La Inmaculada Concepción de la Santísima Virgen María

Autor: Padre Antonio Díaz Tortajada

 

 

G 3, 9-15.20
Salmo 97, 1-4
Ef 1, 3-6
Lc 1, 26-38

1. María es la figura que mejor encarna la esperanza cristiana que celebramos en Adviento. Es símbolo y encarnación suprema de la esperanza cristiana. De hecho María está siempre en este tiempo y tiene su momento más expresivo en el próximo cuarto domingo. La solemnidad de la Inmaculada al principio de este tiempo, no es pura coincidencia, sino parte
del misterio del adviento.
María fue la primera criatura que pronunció un sí incondicional al deseo eterno de Dios de vivir bajo la tienda de los hombres. Su "hágase" total y definitivo hizo posible la encarnación de Dios, la presencia de Jesús en nuestra historia. Por María Inmaculada viene el Salvador al mundo. La Inmaculada es el símbolo y la primicia de la humanidad redimida
y el fruto más espléndido de la venida de Cristo a nuestra tierra.
María acoge y engendra a Cristo para darlo al mundo.
El misterio de la Inmaculada es un dogma. Pero un dogma no es un misterio incuestionable que sólo exige la adhesión incondicional de la fe.
Sino que es un camino de luz y de vida que cuanto más se avanza por él, más fascinante se presenta. Así es el dogma de la Inmaculada Concepción.
La Iglesia define un dogma apoyándose en la experiencia de fe viva del pueblo de Dios.

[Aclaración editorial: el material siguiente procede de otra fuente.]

(* ===== verification/Hold.v ===== *)
(** * Hold: who uses which buffer

    Sequences of [bread], changes and [brelse] on several buffers at once: the users of the
    buffers as a function of the state, and how many buffers are still unused and clean. *)
From S2P Require Import Prelude Console Task Sched Fs Blk Buffer Bitmap Inode FileDev View Stored.
Import Blk Buffer Bitmap Inode FileDev View Stored.

Module Hold.

(** ** Users *)
Definition holder (b : buffer_head) : option (Z * Z * Z) :=
  if 0 <? b_count b then Some (b_dev b, b_blocknr b, b_count b) else None.
Definition holders (s : fs) (i : nat) : option (Z * Z * Z) := bufs s !! i ≫= holder.
(** The same users, and what they hold stays up to date. *)
Definition same_held (s s' : fs) : Prop :=
  (forall i, holders s' i = holders s i) /\
  forall i b b', bufs s !! i = Some b -> bufs s' !! i = Some b' -> 0 < b_count b -> b_uptodate b <> 0 -> b_uptodate b' <> 0.
Lemma holders_some s i d n c : holders s i = Some (d, n, c) <->
  exists b, bufs s !! i = Some b /\ 0 < b_count b /\ b_dev b = d /\ b_blocknr b = n /\ b_count b = c.
Proof.
  unfold holders, holder. split.
  - destruct (bufs s !! i) as [b|]; [|done]. cbn. destruct (Z.ltb_spec 0 (b_count b)); [|done]. intros [= <- <- <-]. by exists b.
  - intros (b & -> & Hc & <- & <- & <-). cbn. by rewrite (proj2 (Z.ltb_lt _ _) Hc).
Qed.
Lemma holder_unheld b : b_count b <= 0 -> holder b = None.
Proof. intros H. unfold holder. by rewrite (proj2 (Z.ltb_ge _ _) H). Qed.
Lemma holder_held b : 0 < b_count b -> holder b = Some (b_dev b, b_blocknr b, b_count b).
Proof. intros H. unfold holder. by rewrite (proj2 (Z.ltb_lt _ _) H). Qed.
Lemma holder_core b c : core b = core c -> holder b = holder c.
Proof. intros H. apply buffer_core_fields in H as (_ & E1 & E2 & _ & _ & E3 & _). unfold holder. by rewrite E1, E2, E3. Qed.
Lemma same_held_find s s' i b : same_held s s' -> bufs s !! i = Some b -> 0 < b_count b ->
  exists b', bufs s' !! i = Some b' /\ b_dev b' = b_dev b /\ b_blocknr b' = b_blocknr b /\ b_count b' = b_count b /\
    (b_uptodate b <> 0 -> b_uptodate b' <> 0).
Proof.
  intros [Hh Hu] Hb Hc. assert (holders s' i = Some (b_dev b, b_blocknr b, b_count b)) as H.
  { rewrite Hh. apply holders_some. by exists b. }
  apply holders_some in H as (b' & Hb' & _ & E1 & E2 & E3). exists b'. do 4 (split; [done|]). intros. by apply (Hu i b b').
Qed.
#[export] Instance same_held_preorder : PreOrder same_held.
Proof.
  split; [intros s; split; [done|congruence]|]. intros s1 s2 s3 H1 H2. split; [intros i; by rewrite (proj1 H2), (proj1 H1)|].
  intros i b c Hb Hc Hcount Hu. destruct (same_held_find s1 s2 i b H1 Hb Hcount) as (b2 & Hb2 & _ & _ & E & Hu2).
  apply (proj2 H2 i b2 c Hb2 Hc); [lia|by apply Hu2].
Qed.

(** ** Unused buffers *)
Definition room (s : fs) (m : nat) : Prop :=
  exists l, NoDup l /\ length l = m /\ forall i, i ∈ l -> exists c, bufs s !! i = Some c /\ idle c.
Lemma room_le s m k : room s m -> (k <= m)%nat -> room s k.
Proof.
  intros (l & Hnd & Hl & Hi) Hk. exists (take k l). split; [by eapply sublist_NoDup, sublist_take|]. split; [rewrite length_take; lia|].
  intros i Hin. apply Hi. by eapply subseteq_take.
Qed.
Lemma room_kept s s' bh m : room s (S m) -> idle_kept s s' bh -> room s' m.
Proof.
  intros (l & Hnd & Hl & Hi) Hk. apply (room_le s' (length (filter (fun i => i <> bh) l))).
  - exists (filter (fun i => i <> bh) l). split; [by apply NoDup_filter|]. split; [done|]. intros i Hin.
    apply list_elem_of_filter in Hin as [Hne Hin]. destruct (Hi i Hin) as (c & Hc & Hic). by apply (Hk i c).
  - clear Hi Hk. assert (length (filter (fun i => i = bh) l) <= 1)%nat as H1.
    { assert (NoDup (filter (fun i => i = bh) l)) as Hn by (by apply NoDup_filter).
      assert (forall i, i ∈ filter (fun i => i = bh) l -> i = bh) as Ha by (intros i Hin; by apply list_elem_of_filter in Hin as [? _]).
      destruct (filter (fun i => i = bh) l) as [|x [|y r]]; cbn; [lia..|]. exfalso. apply NoDup_cons in Hn as [Hn _]. apply Hn.
      rewrite (Ha x), (Ha y) by (repeat constructor). constructor. }
    assert (length l = length (filter (fun i => i = bh) l) + length (filter (fun i => i <> bh) l))%nat; [|lia].
    clear Hnd Hl H1. induction l as [|x l IH]; [done|]. rewrite !filter_cons. destruct (decide (x = bh)), (decide (x <> bh)); try done; cbn; lia.
Qed.
Lemma room_same s s' m : (forall i c, bufs s !! i = Some c -> idle c -> exists c', bufs s' !! i = Some c' /\ idle c') -> room s m -> room s' m.
Proof. intros H (l & Hnd & Hl & Hi). exists l. split; [done|]. split; [done|]. intros i Hin. destruct (Hi i Hin) as (c & Hc & Hic). by apply (H i c). Qed.

Section Hold.
Context {E : Env} {dev : Z} {D : SyncDevice dev}.
Hypothesis (Hfuel : (0 < fuel)%nat) (Hdev : 0 < dev < 65536).

Lemma room_roomy s m : spare s -> room s m -> (2 <= m)%nat -> roomy s.
Proof.
  intros Hs (l & Hnd & Hl & Hi) Hm. split; [done|]. destruct l as [|i [|j l]]; [cbn in Hl; lia..|].
  destruct (Hi i) as (b & Hb & Hib); [constructor|]. destruct (Hi j) as (c & Hc & Hjc); [repeat constructor|].
  apply NoDup_cons in Hnd as [Hn _]. exists i, j, b, c. split; [|done]. intros ->. apply Hn. constructor.
Qed.
Lemma same_cache_held s s' : same_cache s s' -> same_held s s' /\ forall m, room s m -> room s' m.
Proof.
  intros (Eb & _). split; [split; [intros i; unfold holders; by rewrite Eb|rewrite Eb; congruence]|].
  intros m. apply room_same. rewrite Eb. intros i c Hc Hi. by exists c.
Qed.

(** *** A buffer in use *)
Record held (s : fs) (bh : nat) (z : Z) (b : buffer_head) : Prop := {
  hd_buf : bufs s !! bh = Some b;
  hd_count : 0 < b_count b;
  hd_dev : b_dev b = dev;
  hd_block : b_blocknr b = z;
  hd_uptodate : b_uptodate b <> 0
}.
Lemma held_view s bh z b : serving s -> held s bh z b -> b_data b = view s z /\ length (b_data b) = 1024%nat /\ 0 <= z < blocks s.
Proof.
  intros Hs [H1 H2 H3 <- H5]. split; [symmetry; by apply (view_buffer Hfuel Hdev s bh b); [apply Hs|..]|].
  destruct (quiet_in_range s bh b (proj1 Hs) H1) as [Hr _]. split; [apply Hr|]. by apply (proj2 (proj2 Hs) bh b H1).
Qed.
Lemma held_kept s s' bh z b : held s bh z b -> same_held s s' -> exists b', held s' bh z b' /\ b_count b' = b_count b.
Proof.
  intros [H1 H2 H3 H4 H5] Hh. destruct (same_held_find s s' bh b Hh H1 H2) as (b' & E1 & E2 & E3 & E4 & E5). exists b'. split; [|done].
  split; [done|lia|congruence|congruence|by apply E5].
Qed.
Lemma alters_held s bh z b b' (s1 := s <| bufs ::= <[bh := b']> |>) : spare s -> held s bh z b -> alters b b' ->
  spare s1 /\ same_held s s1 /\ stores s z (b_data b') s1 /\ (forall m, room s m -> room s1 m) /\ held s1 bh z b' /\ rest_same s s1.
Proof.
  intros [Hs Hcount Hidle Hw Hbl] [H1 H2 H3 <- H5] Ha. pose proof Ha as (Hkey & _ & Ec & _ & Hu & _). unfold keyed in Hkey.
  assert (b_dev b' = b_dev b /\ b_blocknr b' = b_blocknr b) as [Ed En] by (split; congruence). pose proof (lookup_lt_Some _ _ _ H1) as Hlt.
  destruct (alters_serving Hfuel Hdev s bh b b' Hs H1 H3 Ha) as [Hs1 Hst]. fold s1 in Hs1, Hst.
  assert (bufs s1 !! bh = Some b') as Hb1 by (by apply list_lookup_insert_eq).
  assert (forall i, i <> bh -> bufs s1 !! i = bufs s !! i) as Ho by (intros; by apply list_lookup_insert_ne).
  assert (forall i c, bufs s !! i = Some c -> idle c -> exists c', bufs s1 !! i = Some c' /\ idle c') as Hid.
  { intros i c Hi Hic. exists c. rewrite Ho; [done|]. intros ->. rewrite H1 in Hi. injection Hi as <-. destruct Hic. lia. }
  split; [|split; [|split; [done|split; [intros m; by apply room_same|split; [split; (done || congruence || lia)|done]]]]].
  - split; [done| | |done|by rewrite (proj1 Hst)].
    + intros i c Hi. destruct (decide (i = bh)) as [->|Hne]; [|rewrite Ho in Hi by done; by apply (Hcount i)].
      rewrite Hb1 in Hi. injection Hi as <-. rewrite Ec. by apply (Hcount bh b).
    + destruct Hidle as (i & c & Hi & Hic). destruct (Hid i c Hi Hic) as (c' & Hc'). by exists i, c'.
  - split.
    + intros i. unfold holders. destruct (decide (i = bh)) as [->|Hne]; [|by rewrite Ho]. rewrite Hb1, H1. cbn. unfold holder. by rewrite Ec, Ed, En.
    + intros i c c' Hc Hc' _ Huc. destruct (decide (i = bh)) as [->|Hne]; [congruence|]. rewrite Ho in Hc' by done. congruence.
Qed.

(** *** Borrowing and giving back *)

(** [s'] is [s] with one more user of block [z], buffer [bh]. *)
Record borrowed (s s' : fs) (bh : nat) (z : Z) (b : buffer_head) : Prop := {
  bo_held : held s' bh z b;
  bo_others i : i <> bh -> holders s' i = holders s i;
  bo_count x : bufs s !! bh = Some x -> 0 < b_count x -> b_dev x = dev /\ b_blocknr x = z;
  bo_back : b_count b = 1 /\ holders s bh = None \/ holders s bh = Some (dev, z, b_count b - 1) /\ 1 < b_count b;
  bo_uptodate i c c' : bufs s !! i = Some c -> bufs s' !! i = Some c' -> 0 < b_count c -> b_uptodate c <> 0 -> b_uptodate c' <> 0
}.
Lemma bread_borrowed s z m : spare s -> room s (S (S m)) -> 0 <= z < blocks s ->
  (forall i b, bufs s !! i = Some b -> b_count b < 254) ->
  wp (bread dev z) (fun o s' => exists bh b, o = Some bh /\ borrowed s s' bh z b /\ b_data b = view s z /\ spare s' /\ room s' (S m) /\
    same_view s s' /\ rest_same s s') s.
Proof.
  intros Hs Hroom Hz Hcount. eapply wp_mono; [by apply (bread_taken Hfuel Hdev s z)|]. cbv beta.
  intros o s' (bh & b & -> & Hl & Hd & Ed & En & Hu & Hv & Hrest & Ht). exists bh, b. pose proof (taken_idle s s' z bh b Ht) as Hk.
  pose proof (room_kept s s' bh (S m) Hroom Hk) as Hroom'. destruct Ht as [Hothers (x & Hx & Hcx)]. destruct Hl as [L1 L2 L3 L4 _ L6 L7].
  assert (forall i, i <> bh -> holders s' i = holders s i) as Hho.
  { intros i Hi. specialize (Hothers i Hi). unfold holders. destruct (bufs s' !! i) as [c|], (bufs s !! i) as [c'|]; try done.
    apply (inj Some) in Hothers. cbn. by apply holder_core. }
  split; [done|]. split; [split|split; [done|split; [|done]]].
  - split; (done || lia).
  - exact Hho.
  - intros y Hy Hc. assert (y = x) as -> by congruence. destruct Hcx as [[[Hi _] _]|(E1 & E2 & _)]; [lia|done].
  - unfold holders. rewrite Hx. cbn. destruct Hcx as [[[Hi _] E1]|(E1 & E2 & E3)]; [left; split; [done|apply holder_unheld; lia]|].
    destruct (decide (0 < b_count x)) as [Hc|Hc]; [right|left].
    + rewrite holder_held by done. rewrite E1, E2. split; [do 2 f_equal; lia|lia].
    + destruct (quiet_in_range s bh x (proj1 (sp_serving s Hs)) Hx) as [Hr _]. unfold in_range in Hr. split; [lia|apply holder_unheld; lia].
  - intros i c c' Hc Hc' Hcc Huc. destruct (decide (i = bh)) as [->|Hne]; [congruence|]. specialize (Hothers i Hne). rewrite Hc, Hc' in Hothers.
    apply (inj Some) in Hothers. apply buffer_core_fields in Hothers as (_ & _ & _ & -> & _). done.
  - split; [done| | |done|done].
    + intros i c Hi. destruct (decide (i = bh)) as [->|Hne]; [|by apply (L4 i)]. rewrite L2 in Hi. injection Hi as <-.
      destruct Hcx as [[_ ->]|(_ & _ & ->)]; [lia|]. specialize (Hcount bh x Hx). lia.
    + destruct Hroom' as (l & _ & Hl & Hi). destruct l as [|i l]; [done|]. destruct (Hi i) as (c & Hc & Hic); [constructor|]. by exists i, c.
Qed.
Lemma brelse_held s bh z b (s1 := s <| bufs ::= <[bh := released b]> |>) : spare s -> held s bh z b ->
  brelse (Some bh) s = Done tt s1 /\ spare s1 /\ same_view s s1 /\ (forall m, room s m -> room s1 m).
Proof.
  intros [Hs Hcount Hidle Hw Hbl] [H1 H2 H3 H4 H5]. pose proof (lookup_lt_Some _ _ _ H1) as Hlt.
  destruct (brelse_run Hfuel s bh b (proj1 Hs) H1 H2 Hw) as [Hrun _]. destruct (released_view Hfuel Hdev s bh b H1 H2 Hs Hw) as [Hs1 Hv]. fold s1 in Hrun, Hs1, Hv.
  assert (forall i c, bufs s !! i = Some c -> idle c -> exists c', bufs s1 !! i = Some c' /\ idle c') as Hid.
  { intros i c Hi Hic. exists c. assert (i <> bh) as Hne by (intros ->; rewrite H1 in Hi; injection Hi as <-; destruct Hic; lia).
    split; [|done]. cbn. by rewrite list_lookup_insert_ne. }
  split; [done|]. split; [|split; [done|intros m; by apply room_same]]. split; [done| | |done|by rewrite (proj1 Hv)].
  - intros i c Hi. cbn in Hi. destruct (decide (i = bh)) as [->|Hne]; [|rewrite list_lookup_insert_ne in Hi by done; by apply (Hcount i)].
    rewrite list_lookup_insert_eq in Hi by done. injection Hi as <-. specialize (Hcount bh b H1). change (b_count (released b)) with (b_count b - 1). lia.
  - destruct Hidle as (i & c & Hi & Hic). destruct (Hid i c Hi Hic) as (c' & Hc'). by exists i, c'.
Qed.
(** What was borrowed in [s], whatever was done since, is given back: the users are those of [s]. *)
Lemma borrowed_released s s1 s2 bh z b b2 : borrowed s s1 bh z b -> same_held s1 s2 -> held s2 bh z b2 ->
  same_held s (s2 <| bufs ::= <[bh := released b2]> |>).
Proof.
  intros [B1 B2 B3 B4 B5] Hh H2. pose proof (lookup_lt_Some _ _ _ (hd_buf _ _ _ _ H2)) as Hlt.
  destruct (held_kept s1 s2 bh z b B1 Hh) as (b2' & H2' & Ec). assert (b2' = b2) as -> by (pose proof (hd_buf _ _ _ _ H2); pose proof (hd_buf _ _ _ _ H2'); congruence).
  pose proof (hd_count _ _ _ _ B1) as Hcb. split.
  - intros i. destruct (decide (i = bh)) as [->|Hne].
    + unfold holders at 1. cbn. rewrite list_lookup_insert_eq by done. cbn. destruct B4 as [[E1 ->]|[-> Hc]].
      * apply holder_unheld. change (b_count (released b2)) with (b_count b2 - 1). lia.
      * rewrite holder_held by (change (b_count (released b2)) with (b_count b2 - 1); lia). change (b_count (released b2)) with (b_count b2 - 1).
        change (b_dev (released b2)) with (b_dev b2). change (b_blocknr (released b2)) with (b_blocknr b2).
        by rewrite (hd_dev _ _ _ _ H2), (hd_block _ _ _ _ H2), Ec.
    + unfold holders at 1. cbn. rewrite list_lookup_insert_ne by done. fold (holders s2 i). rewrite (proj1 Hh). by apply B2.
  - intros i c c' Hc Hc' Hcc Huc. destruct (decide (i = bh)) as [->|Hne].
    + cbn in Hc'. rewrite list_lookup_insert_eq in Hc' by done. injection Hc' as <-. apply (hd_uptodate _ _ _ _ H2).
    + cbn in Hc'. rewrite list_lookup_insert_ne in Hc' by done. assert (holders s1 i = Some (b_dev c, b_blocknr c, b_count c)) as H1.
      { rewrite B2 by done. apply holders_some. by exists c. }
      apply holders_some in H1 as (c1 & Hc1 & Hcc1 & _). apply (proj2 Hh i c1 c' Hc1 Hc' Hcc1). by apply (B5 i c c1).
Qed.
End Hold.
End Hold.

2. El misterio de la Inmaculada es una realidad viva y para vivir.
Manifiesta un acontecimiento profundo de amor de Dios que supera la inteligencia y la capacidad expresiva del lenguaje humano. Es como un sendero esplendoroso abierto a la vida, al infinito y a la eternidad. Un don de Dios que alcanza al hombre en su ser y en sus aspiraciones más profundas y eternas.
María es la garantía de que un día seremos como ella, que es el modelo de la humanidad redimida, de todos los que acogen con fe y amor al fruto de su vientre, Cristo Jesús, único Salvador del mundo y de cada uno de nosotros.

3. María recibió la vocación y la misión de acoger en su seno al mismo Hijo de Dios y de entregarlo a los hombres para su salvación. Purísima e inmaculada debía ser la madre del Hijo de Dios. Y la verdadera devoción a la Virgen consiste en imitarla en esta vocación y misión: Acoger en nuestro corazón y en nuestras vidas a Cristo, por obra del Espíritu Santo, para darlo a los otros con el ejemplo, la oración, la ayuda, el sufrimiento, la palabra, la alegría, la fe y la esperanza. En la
comunión eucarística recibimos al mismo Jesús, a quien acogió María en la anunciación. Y si lo recibimos con fe y amor, lo daremos a los otros, aunque no sea más que con las actitudes. Y Dios producirá frutos de salvación para los otros y para nosotros, porque "quien está unido a mí, produce mucho fruto", nos asegura el mismo Jesús.


4. María Inmaculada es el signo de la meta a que Dios nos llama: Vencer el pecado, el mal y la muerte. Pero el mal y el pecado sólo se vencen "a golpes" de bien, en unión con Cristo y María, que tienen en su mano la victoria sobre el pecado, sobre el mal y sobre la misma muerte. La presencia de Jesús victorioso, formado también en nosotros por el Espíritu Santo, y la presencia maternal de María en nuestras vidas, la tenemos garantizada por la misma palabra infalible de Jesús: "Yo estoy con vosotros todos los días hasta el fin del mundo".

5. En nuestro camino de Adviento, la Inmaculada es el gran ejemplo para abrirnos a la venida del Señor. Ella, desde su sencillez y humildad, al dar su sí generoso se convirtió en protagonista de la acción salvadora de Dios. Nuestra oración en este tiempo es pedir, anhelar que el Señor venga a nosotros y reconocer que ya está dentro de nosotros dispuesto a actuar si le dejamos.